New York City hopes to source 70% of its power from renewable sources by 2023, according to a report released by CBRE.  Based on the positive response of this transition to date, all indications point to the start of a new trend.

Since 2019, New York has committed over $50 billion to the state’s energy transition. Most of this funding has gone to offshore windmills, solar arrays and battery storage, electric vehicle charging stations, and a nearly 350-mile-long clean energy transmission line. These projects are in various stages of development.

Between 2019 and 2023, 15 companies secured 114,705 square feet of space in the solar market; 7 companies signed leases totaling 127,136 square feet in the offshore wind sector; and 2 companies signed leases totaling 21,687 square feet in infrastructure.

“While still in its infancy, the related leasing trend in NYC shows similar signs of growth as the tech sector 15-20 years ago and life sciences more recently,” said David Stockel, who arranged leases for green energy companies in NYC last year.

Local production of renewable energy provides economic development opportunities that New York could not access in a fossil-fuel driven economy. Since 2018, the city has experienced three of the best years for energy-related leasing, with 65% of energy-related leasing for companies involved in renewables. This is a significant increase from the 26% of all energy leases signed between 2000 and 2017.

In 2022, a record 13 energy-related firms, including a record nine renewable companies, signed leases. This followed a strong year in 2021 when 10 energy-related leases were signed, of which seven were renewable firms. Then, in 2023, eight energy-related firms, all renewable, signed leases in NYC.

In addition, many of New York’s renewable energy projects are backed by investment firms also located in New York. In fact, 27 private equity and business services firms, all with a specialized focus on energy-related investment, have leased 400,000 square feet in Manhattan since 2018. Moreover, 12 of these firms hold all-renewable portfolios.

While the state’s energy transition has numerous upsides for the city’s property markets, it is not without its challenges. In fact, several regulatory and financial challenges remain, with rising development costs at the forefront. Yet, the state appears committed to attaining its goal of a clean grid by 2040.
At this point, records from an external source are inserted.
(* ===== verification/Prelude.v ===== *)
(** * A verification of the EKS monitoring dashboard (src/eks.py)

    ** The program

    [src/eks.py] is a Flask application.  Its request handler
    [dashboard_data] lists the pods of a namespace through [kubectl] and,
    for every pod, classifies its health, derives an issue key, consults
    the global dict [sent_alerts] (a time-to-live suppression cache), and
    for a new or expired issue asks an Azure OpenAI deployment for a
    diagnosis, mails the diagnosis, and records the alert time.  [/health]
    counts namespaces and pods; [/namespaces] lists namespaces; both
    answer [json.dumps] of their result.  [/eks_dashboard/] serves the
    file [dashboard.html].  Requests
    are served on threads ([app.run(debug=True)]), all sharing
    [sent_alerts].

    ** Files, in dependency order

    - [Prelude] (this file): the state-and-exception monad [PyM] of Python
      code ([ret], [bind], [raise], [catch], notation [x <- c ;; k]), the
      [for] loop [py_for], the slice [lastn] ([l[-n:]]), hint databases.
    - [PyStr]: the Python [str] builtins the code calls ([lower], [in],
      [splitlines], [join], [strip], [encode]), on Latin-1 code points, with
      the lemmas that [splitlines] commutes with [lower] and that splitting
      what [join] built gives the lines back.
    - [Utf8]: [bytes.decode("utf-8", errors="replace")] of [kubectl]'s
      output in [get_logs] and [get_manifest] (lines 34-40), the strict
      decoding of [open().read()], and [str.encode()] (line 48), as
      CPython's codecs.h writes them, with [Z.shiftl]/[Z.lor] on bytes.
    - [Md5]: [hashlib.md5(...).hexdigest()] after RFC 1321 (32-bit words as
      [Z] with explicit wrap-around), checked on test vectors.
    - [LogExcerpt]: [extract_relevant_logs] (lines 42-45) and the log test
      [has_error] (line 155).
    - [Fingerprint]: the two issue keys: [issue_key] (line 135) and
      [hash_logs] (lines 47-48) of the excerpt (lines 160-161).
    - [Suppression]: [should_send_alert] (lines 95-99) as a pure decision
      [should_send_alert_at] over the dict, the write [record_alert]
      (lines 140, 165), the interface class [AlertCache] with its contract
      [AlertCacheLaws], the dict instance and the abstract instance (the
      list of alerts sent), and the refinement between them.
    - [Pod]: the pod JSON ([Pod], [ContainerStatus]), [restarts] (line 120),
      the waiting-reason loop (lines 123-130), the branch condition
      (line 132) and the verdict [classify].
    - [Dispatcher]: one iteration of the pod loop, [process_pod]
      (lines 116-186), with [should_send_alert], [analyze_logs] (50-66),
      [analyze_container_issue] (68-80) and [send_email] (82-93) in [PyM].
      The state [World] is [sent_alerts] plus what the outside world has
      seen: clock readings taken, prompts sent, SMTP attempts, mails
      delivered.  The environment [Env] holds oracles: the i-th
      [time.time()], the answer to the i-th chat completion ([None] when
      the client raises), the outcome of the i-th SMTP session, [kubectl]
      output, [strftime] and [DEFAULT_NAMESPACE].
    - [Scan]: the pod loop of [dashboard_data] (lines 109-186) as
      [py_for] of [process_pod] over [get_pods] (lines 27-32), collecting
      rows and diagnostics as data; [health] (206-213), [list_namespaces]
      (105-107), [DEFAULT_NAMESPACE] (line 13) and the [startup] reset of
      [sent_alerts] (line 216).
    - [Concurrency]: requests as threads at program points of the alert
      step and of its reads of [sent_alerts] (lines 137-149), a step
      relation interleaving them, and the same threads under a lock.
    - [Html]: the page [dashboard_data] returns (lines 144-152, 169-175,
      179-204), as the sequence of code points of the Python [str]:
      [row_html], [diagnostic_html], [page_layout], [render_page], and
      the whole handler [dashboard_page].
    - [Index]: [index] (lines 101-103), [open("dashboard.html").read()]
      with strict UTF-8 decoding and universal newlines, over an oracle
      [read_file] of the file system.
    - [Realert]: [requests n], the same pod processed by [n] requests in
      a row on the shared [sent_alerts].
    - [Json]: the Python values [json.loads] returns ([pyval]), Python's
      subscript, [.get], [bool], [int], [len], [for] and [str] on them,
      and the code that reads them: [read_pod] (lines 117-130),
      [process_pod_py] (the loop body on a [pyval] pod, ending in
      [Dispatcher.pod_body]), [get_pods_py] (27-32), [dashboard_data_py],
      [get_namespaces_py] (22-25) and [health_py] (206-213).
    - [JsonText]: [json.dumps] (lines 107, 211, 213) and [json.loads]
      (lines 24, 30) on text, as CPython's [json] encoder and scanner
      write and read it, [str(e)] of the exceptions, and the two
      endpoints from [kubectl]'s standard output to the response text:
      [list_namespaces_text] and [health_text].
    - [Mail]: [send_email] (lines 82-93) in detail: [MIMEText] with its
      charset choice and base64 body ([binascii.b2a_base64] as its C loop
      over a wrapping 32-bit accumulator, [email.base64mime.body_encode]),
      the headers, [SMTP_HOST], [int(SMTP_PORT)] and the session oracle,
      with the refinement of [Dispatcher.send_email].
    - [Inference]: the requests of lines 59-65 and 73-79 to the Azure
      OpenAI deployment and the three outcomes of the call (it raises, its
      content is a text, or [None]), with the refinement of
      [Dispatcher.chat_completion].
    - [Simulation]: [cache_scan], the abstract run of a request through
      any [AlertCache], and the simulation of [dashboard_data] by it.
    - [Startup]: the import of the module (lines 8-20): [load_dotenv]
      without override over [os.environ], [DEFAULT_NAMESPACE], the
      arguments of the Azure OpenAI client, and [main] (lines 215-216).

    [Pod] and [Dispatcher] work on typed pods ([Pod], string fields);
    [Json] shows that on the JSON [kubectl] prints for a typed pod the
    code on Python values computes exactly what the typed model computes,
    so the theorems of the typed model are theorems about the code on
    well-formed input, and it handles every other input as Python does.
    [Utf8] relates the bytes [kubectl] prints to the Latin-1 strings of
    the rest ([get_logs_latin1]); [JsonText] composes [json.loads],
    [Json]'s handlers and [json.dumps] into whole endpoints.
    [Html] and [Realert] build on [Scan] and [Dispatcher]; [Concurrency]
    reuses the operations of [Dispatcher] as the atomic actions of a
    thread.  [Simulation] relates [Scan] to the abstract history of
    [Suppression].  [Startup] gives the environment every [os.getenv] of
    [Scan], [Mail] and [Inference] reads.

    ** What is proved

    - Extractor: the excerpt splits back into exactly the last 100 matching
      lines, in log order; it is bounded and filtered; the whole-log test of
      line 155 holds iff the excerpt is non-empty, so [analyze_logs] always
      reaches the inference service on a flagged log.
    - Keys: a blocked key never equals a log digest; the blocked key is
      injective on colon-free names and reasons, and collides otherwise;
      the log key ignores lines the extractor drops.
    - Cache: the exact TTL window (an alert is allowed iff
      [now > t + 3600]); the dict meets the cache contract on positive
      timestamps and answers every query like the abstract alert history.
    - Dispatcher: no [KeyError]; a suppressed issue costs one clock reading
      and nothing else; a new issue costs one prompt and one mail whose body
      is the diagnosis, then one record; a failed diagnosis or mail records
      nothing; [sent_alerts] changes only together with a mail.
    - Scan: rows follow the pod list; a failing pod listing degrades to an
      empty report; entries are never removed; a re-scan within the TTL
      sends nothing; one failing pod aborts the whole request.
    - Concurrency: a thread alone computes [alert_then_report] within six
      actions; two unlocked requests can both mail one issue and leave
      the older of their clock readings in the dict, so the next alert
      is allowed early; under a lock
      at most one mail is sent; in every reachable state of any number of
      requests, a read of [sent_alerts[key]] finds its key, so no
      interleaving raises [KeyError].  Termination: every interleaving of
      any number of requests is finite ([sn] of the step relation), with
      at most six actions per request, and every maximal run ends with
      all requests finished.
    - Page: the placeholder paragraph is shown exactly when no listed pod
      is unhealthy; the log excerpt of a pod reaches the page verbatim,
      with no HTML escaping.
    - JSON input: the request and [/health] on [kubectl]'s JSON equal the
      typed [dashboard_data] and [health]; reading a malformed pod raises
      before any side effect and aborts the whole request; [/health]
      never raises and never changes the state.
    - Text: [bytes.decode(errors="replace")] is exactly the Unicode
      standard's substitution of maximal ill-formed subparts; it inverts
      [str.encode()], yields only scalar values and no more code points
      than bytes; every value [json.loads] builds has distinct dict keys
      and integers of at most 4300 digits, its fuel never cuts a reading
      short, [json.loads(json.dumps(v)) == v]
      for every such value, and [json.dumps] writes printable ASCII only.
    - Endpoints on text: [/namespaces] answers the JSON list of the names
      in [kubectl]'s listing, whatever its layout and extra keys;
      [/health] always answers the JSON of its OK or ERROR dict with
      200 or 500, which reads back; [/eks_dashboard/] serves the file's
      text with its line ends normalised, or raises [UnicodeDecodeError]
      when the file encodes no text.
    - Mail: the binascii loop writes the RFC 4648 encoding and decodes
      back; a mail client reads exactly the diagnosis from the message,
      whose base64 lines have at most 76 characters; the detailed
      [send_email] refines the dispatcher's when [SMTP_PORT] is an
      integer and raises [ValueError] before any session otherwise.
    - Inference: the dispatcher's [chat_completion] is the client call
      with a [None] content taken as a failure; a [None] content makes
      the alert step raise [AttributeError] at [MIMEText(None)] before the
      mail, so nothing is recorded.
    - Liveness of alerting: with a clock advancing at least one second per
      reading and working inference and mail services, a persisting issue
      is mailed again within 3602 requests from any world whose recorded
      times are not in the future.
    - Refinement of a whole request: a completed [dashboard_data] keeps
      [sent_alerts] in agreement with the abstract alert history run over
      the listed pods at clock readings taken in order, and sends exactly
      the mails of that abstract run.
    - Startup: after the import, a variable reads the value the process
      was started with, else the last binding of [.env]; the namespace
      default and the client arguments are read from that environment.

    ** Bounds and fuel

    Five definitions take fuel, each with a theorem that the fuel given
    is enough: [b2a_drain] gets 2 iterations, enough since [leftbits] is
    0, 2 or 4 between bytes ([b2a_fold_leftbits]); [chunks_fuel] gets the
    number of bytes, each slice taking at least one
    ([strip_chunks_fuel]); [utf8_decode_fuel] and [utf8_decode_strict_fuel]
    get the number of bytes (each step consumes at least one byte;
    [utf8_decode_fuel_enough], [utf8_decode_strict_encode]), and the
    JSON parser [parse_value] gets one more than the number of characters
    ([json_fuel_le]: a value's text is at least as long as the fuel it
    needs; [json_loads_fuel_enough]: on any text, every larger fuel gives
    the same answer, since a run consumes at least as many characters as
    the fuel it needs).  Integers of [json.loads] and [int()] have at most 4300
    digits, CPython 3.11's [sys.get_int_max_str_digits()].
    Otherwise [line_segments] recurses structurally with one
    character of look-ahead for CR LF; [md5_blocks] recurses on the exact
    number of 64-byte blocks of the padded message; [run_solo] takes a
    bound, and [run_solo_check] shows that 6 actions finish
    every thread; [interleavings_terminate] bounds every interleaving by
    the weight [pc_weight] (actions left, at most 6 per thread).  The
    bound 3602 of [persistent_issue_realerted] is the TTL plus the request
    that finds it expired plus one: each held-back request reads the clock
    once and the clock gains at least a second per reading.  Timestamps
    are integers; the TTL is 3600.  Strings are code points below 256,
    except in [Utf8], [Html] and [Index], which hold any code point
    ([pystr]); the icons of the page are U+23F3, U+274C and U+2705.

    ** Not modelled

    The content of the [kubectl], OpenAI and SMTP exchanges and of the
    file system (oracles: [Env], [kubectl_stdout], [read_file],
    [smtp_session], [chat_create]); an SMTP session either delivers or
    raises, so the model has no session that delivers the mail and then
    raises at [QUIT] when the [with] block of line 91 exits (the mail is
    then out but line 140 does not run); the dispatcher's model takes a [None]
    content of a chat completion as a failure of the call ([Inference]
    relates the two); the
    dispatcher reads logs and manifests as the Latin-1 strings
    [env_logs] and [env_manifest], which [Utf8.get_logs_latin1] ties to
    [get_logs] on the logs whose code points are below 256.  The imports
    (lines 2-6); the Flask routing and its UTF-8 encoding of the answers;
    inside the libraries: the parsing and interpolation of the [.env]
    file (its bindings are an input of [Startup.load_dotenv]), [Flask()]
    and the server of [app.run] (lines 9, 217; [Concurrency] models its
    threads on the state they share), and what the [AzureOpenAI]
    constructor does with its arguments ([Startup] keeps them, the
    service's answers are [chat_create]); the unused [feedback_cache]
    (line 11), whose values the code never shows; code
    points above U+00FF in [str.lower] and [splitlines]; JSON numbers
    with a fraction or an exponent and strings with code points above
    U+00FF, for which [json_loads] answers [None] instead of a value;
    the locale: [open] is taken to use UTF-8.  [int] and [json] follow
    CPython 3.11 (its 4300-digit limit), as does the rest of the model
    of Python.

    Requests are interleaved at their alert steps: the other statements
    of a request touch no state shared between threads, and the pods of
    one request are threads that run in order, whose interleavings are
    among those of the step relation.

    ** Prelude

    This file also holds what the components share: the monad, the loop,
    [lastn], generic list lemmas, and the hint databases [eks] and
    [eks_rw]. *)

From stdpp Require Import base list strings gmap.
From Stdlib Require Import ZArith Lia.

Declare Scope pym_scope.
Delimit Scope pym_scope with pym.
Developing an in-state energy industry will generate some demand for commercial real estate as companies involved in operating and maintaining green infrastructure and managing the power they generate set up shop. Energy-related enterprises are not expected to become a major occupier of office space. However, the move towards a carbon-free grid will create new opportunities for green energy companies, engineering firms, and the funders who back these ventures.